Work request
From the data that follows, report the number of lines including "nativeAccountProtocol", and only that number.

Study material
====

Definition PrepareAgentAccount (username : string) : prog AccountIdentity :=
  pensure (validAgentUser username) CompInvalid;;
  requireAccountFence;;
  sessionCommand "account-provision" ["--guest-user"; username];;
  value ← InspectAgentAccount username;
  match LoIdentity value with
  | Some identity => pensure (LoExists value) CompUnavailable;; mret identity
  | None => pfail CompUnavailable
  end.

(** One round of the wait for a session. *)
Definition poll_round (lease : AccountLease) (deadline : nanos) : prog (option SessionTarget) :=
  found ← ptry (DiscoverSession (IdUsername (LeaseIdentity lease)));
  match found with
  | inr target =>
      pensure (negb ((TargetUID target != IdUID (LeaseIdentity lease)) || (TargetSID target != IdSID (LeaseIdentity lease)))) CompUnavailable;;
      mret (Some target)
  | inl _ =>
      now ← now_;
      pensure (now <? deadline) CompUnavailable;;
      timer_ (250 * millisecond);;
      mret None
  end.

(** Twenty seconds are at most eighty waits. *)
Definition poll_rounds : nat := 81.

Definition StartAgentSession (has_input : bool) (lease : AccountLease) : prog SessionTarget :=
  random ← AskRandom 24 (fun r => psome r CompRejected);
  let password := "Vcw1!" +:+ OpaqueToken random in
  changeLinuxAccount has_input lease true password;;
  now ← now_;
  loop poll_rounds (poll_round lease (now + 20 * second)).

Definition StopAgentSession (has_input : bool) (lease : AccountLease) : prog unit :=
  let lease := lease_expires lease 0 in
  changeLinuxAccount has_input lease false "";;
  value ← InspectAgentAccount (IdUsername (LeaseIdentity lease));
  pensure (linux_matches value lease "revoked" && linux_login_stopped value) CompUnavailable.

(** ** The credential of a person *)
Definition nativeAccountProtocol (login : bool) : prog unit :=
  requireLinuxSession;;
  result ← sessionCommand "capabilities" [];
  l ← psome (unmarshal_small capability_fields (Stdout result)) CompUnavailable;
  pensure (version_is capability_fields 2 l && text_is capability_fields "native_account_fence" nativeAccountFence l &&
           text_decodes capability_fields "native_login_birth_fence" l && text_decodes capability_fields "login_birth_fence" l &&
           (negb login || (text_is capability_fields "native_login_birth_fence" nativeLoginBirthFence l &&
                           text_is capability_fields "login_birth_fence" loginBirthFence l))) CompUnavailable.

Definition CheckNativeAccountSupport : prog unit := nativeAccountProtocol true.

Definition InspectNativeAccount (username : string) : prog NativeAccountObservation :=
  pensure (validNativeUser username) CompInvalid;;
  nativeAccountProtocol false;;
  result ← sessionCommand "native-account-inspect" ["--guest-user"; username];
  psome (parseNativeAccountObservation (Stdout result) username) CompUnavailable.

Definition PrepareNativeAccount (username : string) : prog AccountIdentity :=
  pensure (validNativeUser username) CompInvalid;;
  CheckNativeAccountSupport;;
  sessionCommand "native-account-provision" ["--guest-user"; username];;
  observed ← pcatch (InspectNativeAccount username) CompUnavailable;
  pensure (NoExists observed) CompUnavailable;;
  mret (NoIdentity observed).

Definition credential_json (c : NativeCredential) (operation : string) (password : bytes) : json :=
  JObj ([("schema_version", JNum (itoa 1)); ("identity", identity_json (CredIdentity c)); ("connection_id", JStr (json_text (CredConnectionID c)));
    ("revision", JNum (itoa (CredRevision c))); ("expires_unix_seconds", JNum (itoa (CredExpiresUnixSeconds c)));
    ("operation", JStr operation)] ++ password_member password).

Definition native_phase (operation : string) : option string :=
  if operation == "issue" then Some "issued" else if operation == "retire" then Some "retired"
  else if operation == "revoke" then Some "revoked" else None.

Definition ChangeNativeCredential (has_input : bool) (desired : NativeCredential) (operation : string) (password : bytes) : prog unit :=
  phase ← psome (native_phase operation) CompInvalid;
  pensure (CredPhase desired == "") CompInvalid;;
  let desired := cred_phase desired phase in
  pensure (credential_valid "linux" desired) CompInvalid;;
  (if operation == "revoke" then mret tt else fresh_expiry (CredExpiresUnixSeconds desired));;
  pensure (password_ok (operation == "issue") password) CompInvalid;;
  nativeAccountProtocol (operation != "revoke");;
  pensure has_input CompUnavailable;;
  input ← psome (MarshalGuestJSON (credential_json desired operation password)) CompInvalid;
  pensure (negb (4096 <? slen input)) CompInvalid;;
  context_;;
  result ← guest_input
    [sessionBinary; "computer-v2-native-account-credential"; "--guest-user"; IdUsername (CredIdentity desired)] input;
  receipt ← psome (parseNativeCredential (Stdout result) "linux") CompUnavailable;
  pensure (receipt == desired) CompUnavailable;;
  observed ← pcatch (InspectNativeAccount (IdUsername (CredIdentity desired))) CompUnavailable;
  pensure (native_matches observed desired phase) CompUnavailable;;
  (if operation == "revoke" then pensure (native_closed observed) CompUnavailable
   else now ← now_; pensure (native_retained now observed) CompUnavailable);;
  context_.
(* ===== verification/GuestSessionProofs.v ===== *)
(** * One write, one receipt, one observation

    Every change of a Guest account sends at most one input to the Guest and
    succeeds only on the exact receipt; revocations also need an independent
    observation that nothing of the login is left. *)
From stdpp Require Import base strings list.
From Stdlib Require Import ZArith Lia Ascii.
From S2P Require Import Prelude GoStrings GuestIdentity Auth Db Json Triggers Computer Guest GuestAccount GuestSession.

Local Open Scope string_scope.
Local Open Scope list_scope.
Local Open Scope Z_scope.

(** ** Specifications over what a program adds to the trace *)
Definition spec {A} (p : prog A) (P : comp_error + A -> list exchange_event -> Prop) : Prop :=
  forall tr, wp p tr (fun r tr' => exists ev, tr' = tr ++ ev /\ P r ev).

Lemma spec_mono {A} (p : prog A) (P Q : comp_error + A -> list exchange_event -> Prop) :
  spec p P -> (forall r ev, P r ev -> Q r ev) -> spec p Q.
Proof. intros Hp HQ tr. eapply wp_mono; [| apply Hp]. intros r tr' (ev & -> & H). eauto. Qed.

Lemma spec_bind {A B} (p : prog A) (f : A -> prog B) P (R : A -> comp_error + B -> list exchange_event -> Prop) (Q : comp_error + B -> list exchange_event -> Prop) :
  spec p P -> (forall a, spec (f a) (R a)) ->
  (forall e ev, P (inl e) ev -> Q (inl e) ev) ->
  (forall a ev r ev', P (inr a) ev -> R a r ev' -> Q r (ev ++ ev')) ->
  spec (p ≫= f) Q.
Proof.
  intros Hp Hf He Ha tr. apply wp_bind. eapply wp_mono; [| apply Hp]. intros [e | a] tr' (ev & -> & H); [eauto |].
  eapply wp_mono; [| apply Hf]. intros r tr'' (ev' & -> & H'). exists (ev ++ ev'). rewrite app_assoc. eauto.
Qed.

(** A program that writes nothing, with what its success means. *)
Definition reads {A} (p : prog A) (P : A -> list exchange_event -> Prop) : Prop :=
  spec p (fun r ev => written ev = [] /\ match r with inr a => P a ev | inl _ => True end).
(* ===== verification/GuestTransportProofs.v ===== *)
(** * One immutable request per action

    Retries end; everything that an action writes into the Guest is one text
    at one path; a response is returned only for the request that was
    published, and the spool is always cleaned. *)
From stdpp Require Import base strings list.
From Stdlib Require Import ZArith Lia Ascii.
From S2P Require Import Prelude GoStrings GuestIdentity Auth Db Json Triggers Computer Guest GuestAccount GuestSession ComputerWire GuestTransport GuestSessionProofs.

Local Open Scope string_scope.
Local Open Scope list_scope.
Local Open Scope Z_scope.

(** ** What every event of a program satisfies *)
Definition emits {A} (P : exchange_event -> Prop) (p : prog A) : Prop := spec p (fun _ ev => Forall P ev).

Lemma emits_bind {A B} P (p : prog A) (f : A -> prog B) : emits P p -> (forall a, emits P (f a)) -> emits P (p ≫= f).
Proof. intros Hp Hf. apply (spec_bind _ _ _ (fun _ _ => Forall P) _ Hp Hf); [done |]. intros. by apply Forall_app. Qed.
Lemma emits_done {A} P (r : comp_error + A) : emits P (Done r).
Proof. intros tr. exists []. by rewrite app_nil_r. Qed.
Lemma emits_pfail {A} P e : emits P (pfail e : prog A).
Proof. apply emits_done. Qed.
Lemma emits_mret {A} P (a : A) : emits P (mret a).
Proof. apply emits_done. Qed.
Lemma emits_pensure P ok e : emits P (pensure ok e).
Proof. destruct ok; apply emits_done. Qed.
Lemma emits_psome {A} P (o : option A) e : emits P (psome o e).
Proof. destruct o; apply emits_done. Qed.
Lemma emits_plift {A} P (r : comp_error + A) : emits P (plift r).
Proof. destruct r; apply emits_done. Qed.
Lemma emits_ptry {A} P (p : prog A) : emits P p -> emits P (ptry p).
Proof. intros Hp tr. apply wp_ptry. eapply wp_mono; [| apply Hp]. eauto. Qed.
Lemma emits_loop {A} P n (body : prog (option A)) : emits P body -> emits P (loop n body).
Proof.
  intros Hb. induction n as [| n IH]; [apply emits_done |]. cbn [loop]. apply emits_bind; [done |]. intros [a |]; [apply emits_mret | done].
Qed.

(** A question: its own event, then the rest. *)
Lemma spec_ask {A} (p : prog A) (x : exchange_event) tr (Q : comp_error + A -> list exchange_event -> Prop) :
  spec p (fun r ev => Q r (x :: ev)) -> wp p (tr ++ [x]) (fun r tr' => exists ev, tr' = tr ++ ev /\ Q r ev).
Proof. intros Hp. eapply wp_mono; [| apply Hp]. intros r tr' (ev & -> & H). exists (x :: ev). by rewrite <- app_assoc. Qed.

Lemma emits_ask {A} P (p : prog A) (x : exchange_event) tr :
  P x -> emits P p -> wp p (tr ++ [x]) (fun r tr' => exists ev, tr' = tr ++ ev /\ Forall P ev).
Proof. intros Hx Hp. apply (spec_ask p x tr (fun _ ev => Forall P ev)). eapply spec_mono; [apply Hp |]. by constructor. Qed.

Lemma emits_exec {A} P cmd (k : guest_answer -> prog A) : (forall x, P (EExec cmd x)) -> (forall x, emits P (k x)) -> emits P (AskExec cmd k).
Proof. intros Hx Hk tr x. apply emits_ask; [apply Hx | apply Hk]. Qed.
Lemma emits_write {A} P path payload (k : option guest_failure -> prog A) :
  (forall x, P (EWrite path payload x)) -> (forall x, emits P (k x)) -> emits P (AskWrite path payload k).
Proof. intros Hx Hk tr x. apply emits_ask; [apply Hx | apply Hk]. Qed.
Lemma emits_now {A} (P : exchange_event -> Prop) (k : nanos -> prog A) : (forall x, P (ENow x)) -> (forall x, emits P (k x)) -> emits P (AskNow k).
Proof. intros Hx Hk tr x. apply emits_ask; [apply Hx | apply Hk]. Qed.
Lemma emits_config {A} (P : exchange_event -> Prop) (k : option string -> prog A) :
  (forall x, P (EConfig x)) -> (forall x, emits P (k x)) -> emits P (AskConfig k).
Proof. intros Hx Hk tr x. apply emits_ask; [apply Hx | apply Hk]. Qed.
Lemma emits_context {A} (P : exchange_event -> Prop) c (k : option context_end -> prog A) :
  (forall x, P (EContext c x)) -> (forall x, emits P (k x)) -> emits P (AskContext c k).
Proof. intros Hx Hk tr x. apply emits_ask; [apply Hx | apply Hk]. Qed.
Lemma emits_timer {A} (P : exchange_event -> Prop) d (k : option context_end -> prog A) :
  (forall x, P (ETimer d x)) -> (forall x, emits P (k x)) -> emits P (AskTimer d k).
Proof. intros Hx Hk tr x. apply emits_ask; [apply Hx | apply Hk]. Qed.

Create HintDb emits discriminated.
#[export] Hint Resolve emits_pfail emits_mret emits_done emits_pensure emits_psome emits_plift emits_ptry emits_loop : emits.

(** [side] proves that a single event is fine. *)
Ltac emitting side :=
  repeat match goal with
  | |- emits _ (_ ≫= _) => apply emits_bind; [| intros ?]
  | |- emits _ (AskExec _ _) => apply emits_exec; [intros ?; side | intros ?]
  | |- emits _ (AskWrite _ _ _) => apply emits_write; [intros ?; side | intros ?]
  | |- emits _ (AskNow _) => apply emits_now; [intros ?; side | intros ?]
  | |- emits _ (AskConfig _) => apply emits_config; [intros ?; side | intros ?]
  | |- emits _ (AskContext _ _) => apply emits_context; [intros ?; side | intros ?]
  | |- emits _ (AskTimer _ _) => apply emits_timer; [intros ?; side | intros ?]
  | |- emits _ (loop _ _) => apply emits_loop
  | |- emits _ (ptry _) => apply emits_ptry
  | |- emits _ (match ?x with _ => _ end) => destruct x
  | |- emits _ (if ?x then _ else _) => destruct x
  | |- emits _ _ => solve [auto with emits]
  end.

(** ** What success means *)
Definition wins {A} (p : prog A) (P : A -> list exchange_event -> Prop) : Prop :=
  spec p (fun r ev => match r with inr a => P a ev | inl _ => True end).
(* ===== verification/Controller.v ===== *)
(** * The control plane over its store and its Guests ([internal/httpapi])

    A handler or a maintenance task is a tree of questions: a transaction of
    the store, a Guest program on a machine, a call of the PVE API, the clock,
    randomness, the context, and the lock of a desktop.  Between two
    transactions anybody may have changed the database, an answer of the
    database may be lost after or before its commit, and a Guest may do
    anything that its channel allows: [run_ctl] runs a task against such a
    world and [cwp] is what holds of every run.  A rule says of every question
    whether it may be asked after what has happened so far. *)
From stdpp Require Import base strings list.
From Stdlib Require Import ZArith Lia Ascii.
From S2P Require Import Prelude GoStrings GuestIdentity Auth Net Db Json Triggers TriggerLemmas StoreAccess StoreSession StoreConn StoreLease StoreAgent StoreNative StoreGateway Computer Guest GuestAccount GuestSession ComputerWire GuestTransport GuestConfirmed StoreAudit StoreJobs StoreCatalog Pve.

Local Open Scope string_scope.
Local Open Scope list_scope.
Local Open Scope Z_scope.

(** ** The transactions a task runs *)
Record tx_context : Type := MkTxContext {
  cx_now : time;
  cx_stmt : time;
  cx_clock : time;
  cx_txid : Z;
  cx_secret : bytes;
  cx_iter : list (string * json) -> list (string * json)
}.
Lemma existing_session_safe tr m b o : holds_lock tr (vm_id m) = true -> s_desktop_vmid b = vm_id m -> looked m b o tr ->
  safe tr (existing_session m b o) (fun r tr' => match r with Some target => proved (sealed_login b) tr' = true /\ session_seen m b target tr' | None => True end).
Proof.
  intros Hl Hv Ho. unfold existing_session. destruct (s_login_generation b =? 0); [apply safe_guard; intros _; by apply safe_ret |].
  apply safe_guard. intros Hm. apply andb_true_iff in Hm as [Hm _]. apply andb_true_iff in Hm as [Hm Hd]. apply negb_true_iff in Hd.
  eapply (safe_bind _ _ _ _ _ _ (fun r tr' => match r with inr target => session_seen m b target tr' | inl _ => True end)).
  { eapply safe_ctry; [apply (safe_guest _ _ _ _ _ _ (fun target tr' => session_seen m b target tr')); [done.. |] | done | done].
    intros target ev. apply witnessed_now; [done |]. left. by eexists _, ev. }
  intros [e | target] t E Hs; carry E.
  - eapply safe_bind; [by apply (safe_guest _ _ _ _ _ _ (fun _ _ => True)) |]. intros. by apply safe_ret.
  - apply safe_ret. split; [by eapply looked_sealed | done].
Qed.

Lemma start_session_safe tr m b : holds_lock tr (vm_id m) = true -> s_desktop_vmid b = vm_id m ->
  safe tr (start_session m b) (fun target tr' => proved (sealed_login b) tr' = true /\ session_seen m b target tr').
Proof.
  intros Hl Hv. unfold start_session.
  eapply (safe_bind _ _ _ _ _ _ (fun target tr' => session_seen m b target tr')).
  { apply safe_guest; [done.. |]. intros target ev. apply witnessed_now; [done |]. right. by exists ev. }
  intros target t E Hs. carry E.
  eapply (safe_bind _ _ _ _ _ _ (fun r tr' => match r with inr o => looked m b o tr' | inl _ => True end)); [by eapply safe_ctry; [by apply safe_inspect_agent | |] |].
  intros r t' E Hr. carry E. apply safe_guard. intros Hok. apply safe_ret. split; [| done].
  destruct r as [e | o]; [done |]. apply andb_true_iff in Hok as [Hm Hd]. apply negb_true_iff in Hd. by eapply looked_sealed.
Qed.

Lemma check_target_safe tr b target : safe tr (check_target b target)
  (fun b' t => t = tr /\ s_desktop_vmid b' = s_desktop_vmid b /\ agentAccountLease b' = agentAccountLease b /\ session_target b' = target).
Proof.
  unfold check_target. apply safe_guard. intros Hs. b2p. destruct Hs as [[Hu Hi] Hd]. apply safe_guard. intros _. apply safe_ret.
  unfold agentAccountLease, session_target. cbn. rewrite <- Hu, <- Hi, <- Hd. split_and!; try done; by destruct target.
Qed.

Lemma ready_permitted tr m b b' target : holds_lock tr (vm_id m) = true -> s_desktop_vmid b' = vm_id m -> s_desktop_vmid b = vm_id m ->
  agentAccountLease b' = agentAccountLease b -> session_target b' = target -> proved (sealed_login b) tr = true -> session_seen m b target tr ->
  store_permitted tr (OpAgentReady b') = true.
Proof.
  intros Hl Hv' Hv Hlease Ht Hsealed Hseen. cbn. rewrite Hv', Hl. cbn. apply andb_true_iff. split.
  - revert Hsealed. apply proved_impl. intros e. unfold sealed_login. by rewrite Hlease, Hv, Hv'.
  - destruct Hseen as (e & Hin & He). apply proved_witness. exists e. split; [done |].
    destruct He as [(u & ev & ->) | (ev & ->)]; unfold session_found; cbn; by rewrite Hv', Z.eqb_refl, Ht, ?Hlease, ?bool_decide_true.
Qed.

Lemma activate_session_safe tr m lease b target : holds_lock tr (vm_id m) = true -> s_desktop_vmid b = vm_id m -> session_target b = target ->
  store_permitted tr (OpAgentReady b) = true ->
  safe tr (activate_session m lease b target) (fun _ tr' => proved (activated (vm_id m) target (l_id lease) (l_control_epoch lease)) tr' = true).
Proof.
  intros Hl Hv Ht Hp. unfold activate_session.
  eapply (safe_bind _ _ _ _ _ _ (fun _ tr' => proved (fun e => match e with HStore (OpAgentReady b) _ _ _ =>
      acknowledged e && (s_desktop_vmid b =? vm_id m) && bool_decide (session_target b = target) | _ => false end) tr' = true)).
  { apply safe_store; [done |]. intros cx s f [] _ Ha. apply proved_now; [done |]. cbn. by rewrite Ha, Hv, Z.eqb_refl, Ht, bool_decide_true. }
  intros [] t E Hr. carry E. apply safe_guest; [done | exact Hr |]. intros [] ev. apply proved_now; [done |]. unfold activated. cbn.
  by rewrite !Z.eqb_refl, !bool_decide_true.
Qed.

Context (lhome : string -> Z) (Hlease : forall s, state_ok s -> leased lhome s).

====

Finished task
4